• _Dataset records_
(** * Baresifter: candidate search engine and x86_32 bootstrap

    A shallow embedding of [src/common/search.cpp], [src/common/include/search.hpp]
    and [src/x86_32/arch.cpp], with the properties of the search engine, of the
    paging setup and of the interrupt dispatch routine stated over it.

    Conventions: a [uint8_t] is a [Z] in [0, 256) with its wrap-around written
    out ([uint8]); a [size_t] or [uintptr_t] of the 32-bit target is a [Z]
    reduced modulo [2^32] ([size_t], [u32]); C arrays are lists, read with
    [!!] and written with [<[ _ := _ ]>]; the array bound is checked where
    the index is not bounded by the loop that produces it. *)

From Stdlib Require Import ZArith Lia Bool String.
From stdpp Require Import base numbers list gmap.

Local Open Scope Z_scope.

(** How a call of a modelled function can end. *)
Inductive outcome (A : Type) : Type :=
| Done (a : A)            (* the call ran to its end *)
| OutOfBounds (idx : Z)   (* it indexed the candidate buffer at [idx], outside [0, 15) *)
| OutOfFuel.              (* the iteration budget of the model ran out *)
Arguments Done {A} a.
Arguments OutOfBounds {A} idx.
Arguments OutOfFuel {A}.

Module Search.

(** ** Machine integers *)

Definition uint8 (z : Z) : Z := z mod 256.

(** [size_t] is 32 bits wide on the x86_32 target. *)
Definition size_bits : Z := 32.
Definition size_t (z : Z) : Z := z mod 2 ^ size_bits.

(** [sizeof(instruction_bytes::raw)]. *)
Definition raw_size : Z := 15.

(** [array_size(count)] and [array_size(position)]. *)
Definition group_count : Z := 5.

(** ** File-scope configuration read by search.cpp

    [opcode_to_prefix_group] reads the identifier [detect_prefixes] and
    [prefix_state::has_unused_prefixes] reads [used_prefixes]. Neither is a
    member of [search_engine] (whose members are [max_prefixes_],
    [used_prefixes_] and [group_lut_]); their declarations are outside the
    source tree, so their values are parameters of the model. *)
Record globals : Type := Globals {
  detect_prefixes : Z;
  used_prefixes : Z
}.

(** ** The prefix group table *)

(** [mask & (1 << k)], as a C condition. *)
Definition bit_set (mask k : Z) : bool := negb (Z.land mask (Z.shiftl 1 k) =? 0).

(** [opcode_to_prefix_group]: the switch over the byte, each arm guarded by
    one bit of [detect_prefixes]. *)
Definition opcode_to_prefix_group (detect_prefixes : Z) (byte : Z) : Z :=
  if (byte =? 0xF0) || (byte =? 0xF2) || (byte =? 0xF3) then
    (if bit_set detect_prefixes 0 then 0 else -1)
  else if (byte =? 0x2E) || (byte =? 0x36) || (byte =? 0x3E) || (byte =? 0x26)
          || (byte =? 0x64) || (byte =? 0x65) then
    (if bit_set detect_prefixes 1 then 1 else -1)
  else if byte =? 0x66 then
    (if bit_set detect_prefixes 2 then 2 else -1)
  else if byte =? 0x67 then
    (if bit_set detect_prefixes 3 then 3 else -1)
  else if (0x40 <=? byte) && (byte <=? 0x4F) then
    (if bit_set detect_prefixes 4 then 4 else -1)
  else -1.

(** [create_prefix_group_lut]: entry [i] is the group of byte [i], for the
    256 byte values. The cast to [int8_t] is the identity on [-1 .. 4]. *)
Definition create_prefix_group_lut (detect_prefixes : Z) : list Z :=
  opcode_to_prefix_group detect_prefixes <$> seqZ 0 256.

(** The file-scope [static prefix_lut prefix_group_lut], initialised once
    from the file-scope [detect_prefixes]. *)
Definition prefix_group_lut (G : globals) : list Z :=
  create_prefix_group_lut (detect_prefixes G).

(** [a[i]] for an index the code keeps inside the array. *)
Definition at_ (a : list Z) (i : Z) : Z := default 0 (a !! Z.to_nat i).

(** [a[i] = v]. *)
Definition store (a : list Z) (i v : Z) : list Z := <[Z.to_nat i := v]> a.

(** ** prefix_state *)

Record prefix_state : Type := PrefixState {
  count : list Z;      (* uint8_t count[5] *)
  position : list Z    (* uint8_t position[5] *)
}.

(** Value-initialised members: [count {}] and [position {}]. *)
Definition prefix_state_init : prefix_state :=
  PrefixState (replicate 5 0) (replicate 5 0).

Definition total_prefix_bytes (st : prefix_state) : Z :=
  foldl (fun sum c => size_t (sum + c)) 0 (count st).

Definition has_duplicated_prefixes (st : prefix_state) : bool :=
  existsb (fun c => 2 <=? c) (count st).

Definition has_unused_prefixes (G : globals) (st : prefix_state) : bool :=
  existsb (fun i => negb (at_ (count st) i =? 0)
                    && (Z.land (used_prefixes G) (Z.shiftl 1 i) =? 0))
          (seqZ 0 group_count).

(** The two nested loops: [i] over [0, 4), [j] over [i + 1, 5); the first
    pair found out of order returns false. *)
Definition has_ordered_prefixes (st : prefix_state) : bool :=
  forallb (fun i =>
    forallb (fun j =>
      negb (negb (at_ (count st) i =? 0) && negb (at_ (count st) j =? 0)
            && (at_ (position st) i >? at_ (position st) j)))
      (seqZ (i + 1) (group_count - (i + 1))))
    (seqZ 0 (group_count - 1)).

(** The body of the loop of [analyze_prefixes] after the [break] test:
    [state.count[group]++; state.position[group] = i]. *)
Definition record_prefix (st : prefix_state) (group i : Z) : prefix_state :=
  PrefixState (store (count st) group (uint8 (at_ (count st) group + 1)))
              (store (position st) group (uint8 i)).

(** The loop of [analyze_prefixes], with [n] positions left to visit from
    position [i]. *)
Fixpoint analyze_loop (lut raw : list Z) (n : nat) (i : Z) (st : prefix_state)
  : prefix_state :=
  match n with
  | O => st
  | S n' =>
      let group := at_ lut (at_ raw i) in
      if group <? 0 then st
      else analyze_loop lut raw n' (i + 1) (record_prefix st group i)
  end.

Definition analyze_prefixes (G : globals) (raw : list Z) : prefix_state :=
  analyze_loop (prefix_group_lut G) raw (Z.to_nat raw_size) 0 prefix_state_init.

(** ** search_engine *)

Record search_engine : Type := SearchEngine {
  current_ : list Z;        (* instruction_bytes: uint8_t raw[15] *)
  increment_at_ : Z;        (* size_t *)
  max_prefixes_ : Z;        (* const size_t *)
  used_prefixes_ : Z;       (* const size_t *)
  group_lut_ : list Z       (* prefix_group_lut: int8_t data[256] *)
}.

Definition set_current (e : search_engine) (raw : list Z) : search_engine :=
  SearchEngine raw (increment_at_ e) (max_prefixes_ e) (used_prefixes_ e) (group_lut_ e).

Definition set_increment_at (e : search_engine) (i : Z) : search_engine :=
  SearchEngine (current_ e) i (max_prefixes_ e) (used_prefixes_ e) (group_lut_ e).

• _Exercise requirements_
Take from the material above the lines running from the one with "Definition prefix_group_lut (G" through the one with "Definition record_prefix (st", and repeat them exactly, with nothing else.

• _Answer below_
Definition prefix_group_lut (G : globals) : list Z :=
  create_prefix_group_lut (detect_prefixes G).

(** [a[i]] for an index the code keeps inside the array. *)
Definition at_ (a : list Z) (i : Z) : Z := default 0 (a !! Z.to_nat i).

(** [a[i] = v]. *)
Definition store (a : list Z) (i v : Z) : list Z := <[Z.to_nat i := v]> a.

(** ** prefix_state *)

Record prefix_state : Type := PrefixState {
  count : list Z;      (* uint8_t count[5] *)
  position : list Z    (* uint8_t position[5] *)
}.

(** Value-initialised members: [count {}] and [position {}]. *)
Definition prefix_state_init : prefix_state :=
  PrefixState (replicate 5 0) (replicate 5 0).

Definition total_prefix_bytes (st : prefix_state) : Z :=
  foldl (fun sum c => size_t (sum + c)) 0 (count st).

Definition has_duplicated_prefixes (st : prefix_state) : bool :=
  existsb (fun c => 2 <=? c) (count st).

Definition has_unused_prefixes (G : globals) (st : prefix_state) : bool :=
  existsb (fun i => negb (at_ (count st) i =? 0)
                    && (Z.land (used_prefixes G) (Z.shiftl 1 i) =? 0))
          (seqZ 0 group_count).

(** The two nested loops: [i] over [0, 4), [j] over [i + 1, 5); the first
    pair found out of order returns false. *)
Definition has_ordered_prefixes (st : prefix_state) : bool :=
  forallb (fun i =>
    forallb (fun j =>
      negb (negb (at_ (count st) i =? 0) && negb (at_ (count st) j =? 0)
            && (at_ (position st) i >? at_ (position st) j)))
      (seqZ (i + 1) (group_count - (i + 1))))
    (seqZ 0 (group_count - 1)).

(** The body of the loop of [analyze_prefixes] after the [break] test:
    [state.count[group]++; state.position[group] = i]. *)
Definition record_prefix (st : prefix_state) (group i : Z) : prefix_state :=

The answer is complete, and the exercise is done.